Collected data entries
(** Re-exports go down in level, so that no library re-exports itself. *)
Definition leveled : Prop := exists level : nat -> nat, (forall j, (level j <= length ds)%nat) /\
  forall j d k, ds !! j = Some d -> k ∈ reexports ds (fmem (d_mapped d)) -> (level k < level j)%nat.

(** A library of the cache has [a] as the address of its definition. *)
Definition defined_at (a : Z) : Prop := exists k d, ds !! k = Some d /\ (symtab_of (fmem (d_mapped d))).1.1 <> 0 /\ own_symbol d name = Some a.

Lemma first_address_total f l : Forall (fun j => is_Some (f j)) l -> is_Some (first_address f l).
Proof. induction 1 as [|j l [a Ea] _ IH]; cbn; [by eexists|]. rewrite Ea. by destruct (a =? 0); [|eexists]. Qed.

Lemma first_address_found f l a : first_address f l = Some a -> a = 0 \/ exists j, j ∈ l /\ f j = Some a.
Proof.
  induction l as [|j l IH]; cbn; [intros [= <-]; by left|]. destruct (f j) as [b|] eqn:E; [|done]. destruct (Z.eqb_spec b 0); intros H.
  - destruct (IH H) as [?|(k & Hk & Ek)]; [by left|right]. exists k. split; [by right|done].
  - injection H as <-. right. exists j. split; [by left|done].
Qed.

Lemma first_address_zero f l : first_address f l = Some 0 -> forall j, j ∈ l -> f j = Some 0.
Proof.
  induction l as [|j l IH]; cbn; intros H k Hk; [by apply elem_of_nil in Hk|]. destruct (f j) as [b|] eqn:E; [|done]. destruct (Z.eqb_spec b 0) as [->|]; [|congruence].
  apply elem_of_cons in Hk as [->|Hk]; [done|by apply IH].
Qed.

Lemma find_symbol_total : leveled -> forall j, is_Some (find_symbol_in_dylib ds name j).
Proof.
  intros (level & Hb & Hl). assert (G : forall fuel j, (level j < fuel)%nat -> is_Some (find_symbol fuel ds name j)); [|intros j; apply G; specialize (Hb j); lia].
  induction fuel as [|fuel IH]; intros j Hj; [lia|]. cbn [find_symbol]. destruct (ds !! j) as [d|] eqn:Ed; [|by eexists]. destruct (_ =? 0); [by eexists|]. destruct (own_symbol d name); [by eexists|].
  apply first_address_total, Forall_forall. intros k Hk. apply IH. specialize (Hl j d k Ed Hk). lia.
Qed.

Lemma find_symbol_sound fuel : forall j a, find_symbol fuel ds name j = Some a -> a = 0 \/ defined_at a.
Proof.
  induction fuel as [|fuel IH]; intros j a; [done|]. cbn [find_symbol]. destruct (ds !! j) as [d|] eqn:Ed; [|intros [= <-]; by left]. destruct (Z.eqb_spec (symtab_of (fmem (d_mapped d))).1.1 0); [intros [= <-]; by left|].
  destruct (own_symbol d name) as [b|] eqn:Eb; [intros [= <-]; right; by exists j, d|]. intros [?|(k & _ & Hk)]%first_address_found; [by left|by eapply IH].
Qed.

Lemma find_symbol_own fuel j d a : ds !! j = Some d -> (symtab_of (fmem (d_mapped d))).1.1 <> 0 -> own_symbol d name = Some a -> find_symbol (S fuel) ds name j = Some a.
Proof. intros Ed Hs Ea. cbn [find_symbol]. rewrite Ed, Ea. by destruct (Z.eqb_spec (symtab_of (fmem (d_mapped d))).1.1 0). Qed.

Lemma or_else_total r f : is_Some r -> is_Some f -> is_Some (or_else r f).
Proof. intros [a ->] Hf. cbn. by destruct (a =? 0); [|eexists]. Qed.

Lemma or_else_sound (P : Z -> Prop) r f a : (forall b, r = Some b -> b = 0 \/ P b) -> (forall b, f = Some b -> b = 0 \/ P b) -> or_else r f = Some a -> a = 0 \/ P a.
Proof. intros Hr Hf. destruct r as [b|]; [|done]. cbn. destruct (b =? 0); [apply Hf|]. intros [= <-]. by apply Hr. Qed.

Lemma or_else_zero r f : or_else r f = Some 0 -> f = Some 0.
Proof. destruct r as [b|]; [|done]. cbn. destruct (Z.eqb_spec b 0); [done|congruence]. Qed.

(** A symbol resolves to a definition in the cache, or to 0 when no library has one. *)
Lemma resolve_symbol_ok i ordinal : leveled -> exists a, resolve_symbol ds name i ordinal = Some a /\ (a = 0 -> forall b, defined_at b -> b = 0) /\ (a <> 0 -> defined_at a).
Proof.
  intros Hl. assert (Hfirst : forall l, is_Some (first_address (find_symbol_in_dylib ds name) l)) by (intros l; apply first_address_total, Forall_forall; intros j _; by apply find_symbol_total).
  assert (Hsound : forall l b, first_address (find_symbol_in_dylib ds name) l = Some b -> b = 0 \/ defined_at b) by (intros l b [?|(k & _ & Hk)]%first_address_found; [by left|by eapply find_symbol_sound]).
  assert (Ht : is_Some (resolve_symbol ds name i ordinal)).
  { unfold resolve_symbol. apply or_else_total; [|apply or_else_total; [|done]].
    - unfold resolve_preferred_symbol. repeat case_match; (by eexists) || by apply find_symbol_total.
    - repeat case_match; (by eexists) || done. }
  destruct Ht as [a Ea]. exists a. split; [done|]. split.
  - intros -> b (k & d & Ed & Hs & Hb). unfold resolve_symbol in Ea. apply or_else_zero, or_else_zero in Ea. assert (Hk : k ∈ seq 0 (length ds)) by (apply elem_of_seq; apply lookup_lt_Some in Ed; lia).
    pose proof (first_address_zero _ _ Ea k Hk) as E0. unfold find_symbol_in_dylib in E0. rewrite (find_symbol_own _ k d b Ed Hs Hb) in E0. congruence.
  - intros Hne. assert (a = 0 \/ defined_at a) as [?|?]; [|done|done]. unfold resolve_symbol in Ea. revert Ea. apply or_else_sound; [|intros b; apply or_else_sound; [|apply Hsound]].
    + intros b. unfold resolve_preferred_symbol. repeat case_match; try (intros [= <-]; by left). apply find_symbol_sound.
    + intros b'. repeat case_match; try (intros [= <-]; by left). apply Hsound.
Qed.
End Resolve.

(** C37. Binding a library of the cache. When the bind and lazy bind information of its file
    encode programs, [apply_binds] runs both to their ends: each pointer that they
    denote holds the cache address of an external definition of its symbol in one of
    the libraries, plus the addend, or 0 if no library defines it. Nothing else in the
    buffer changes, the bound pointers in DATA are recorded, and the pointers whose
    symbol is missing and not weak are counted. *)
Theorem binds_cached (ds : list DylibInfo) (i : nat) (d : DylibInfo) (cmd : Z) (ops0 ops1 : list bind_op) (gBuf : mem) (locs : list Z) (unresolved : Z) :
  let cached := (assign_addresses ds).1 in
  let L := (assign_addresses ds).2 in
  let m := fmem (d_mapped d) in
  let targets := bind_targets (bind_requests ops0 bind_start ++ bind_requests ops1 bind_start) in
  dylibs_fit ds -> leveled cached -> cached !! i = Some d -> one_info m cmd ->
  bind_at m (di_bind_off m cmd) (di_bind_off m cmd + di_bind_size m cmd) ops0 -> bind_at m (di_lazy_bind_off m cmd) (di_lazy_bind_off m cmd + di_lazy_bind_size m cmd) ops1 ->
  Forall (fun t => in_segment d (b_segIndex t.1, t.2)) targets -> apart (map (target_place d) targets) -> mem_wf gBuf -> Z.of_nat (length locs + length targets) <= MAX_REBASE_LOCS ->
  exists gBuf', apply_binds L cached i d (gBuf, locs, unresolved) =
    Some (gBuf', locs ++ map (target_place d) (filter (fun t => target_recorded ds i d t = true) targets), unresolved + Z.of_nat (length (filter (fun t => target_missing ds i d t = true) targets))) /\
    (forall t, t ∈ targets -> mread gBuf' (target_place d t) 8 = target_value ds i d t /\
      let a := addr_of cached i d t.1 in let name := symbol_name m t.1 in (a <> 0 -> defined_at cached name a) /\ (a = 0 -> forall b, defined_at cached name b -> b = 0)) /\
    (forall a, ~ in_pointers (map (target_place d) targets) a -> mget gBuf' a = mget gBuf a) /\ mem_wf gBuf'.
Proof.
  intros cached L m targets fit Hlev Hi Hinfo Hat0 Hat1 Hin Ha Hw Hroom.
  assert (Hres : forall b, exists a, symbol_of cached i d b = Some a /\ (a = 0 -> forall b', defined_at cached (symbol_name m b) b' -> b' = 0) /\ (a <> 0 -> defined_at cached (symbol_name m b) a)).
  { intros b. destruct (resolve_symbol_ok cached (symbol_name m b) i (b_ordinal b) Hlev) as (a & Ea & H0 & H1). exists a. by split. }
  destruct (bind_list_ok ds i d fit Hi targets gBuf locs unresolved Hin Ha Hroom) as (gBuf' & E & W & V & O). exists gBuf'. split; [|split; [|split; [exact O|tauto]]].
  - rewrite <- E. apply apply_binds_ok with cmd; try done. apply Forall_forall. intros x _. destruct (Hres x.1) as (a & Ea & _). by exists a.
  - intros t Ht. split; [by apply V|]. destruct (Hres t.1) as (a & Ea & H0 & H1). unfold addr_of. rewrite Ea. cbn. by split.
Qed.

- [Exercise brief]: Among the records above, find the lines that contain "Hlev" and copy every one.

- [Answer space]:
  intros cached L m targets fit Hlev Hi Hinfo Hat0 Hat1 Hin Ha Hw Hroom.
  { intros b. destruct (resolve_symbol_ok cached (symbol_name m b) i (b_ordinal b) Hlev) as (a & Ea & H0 & H1). exists a. by split. }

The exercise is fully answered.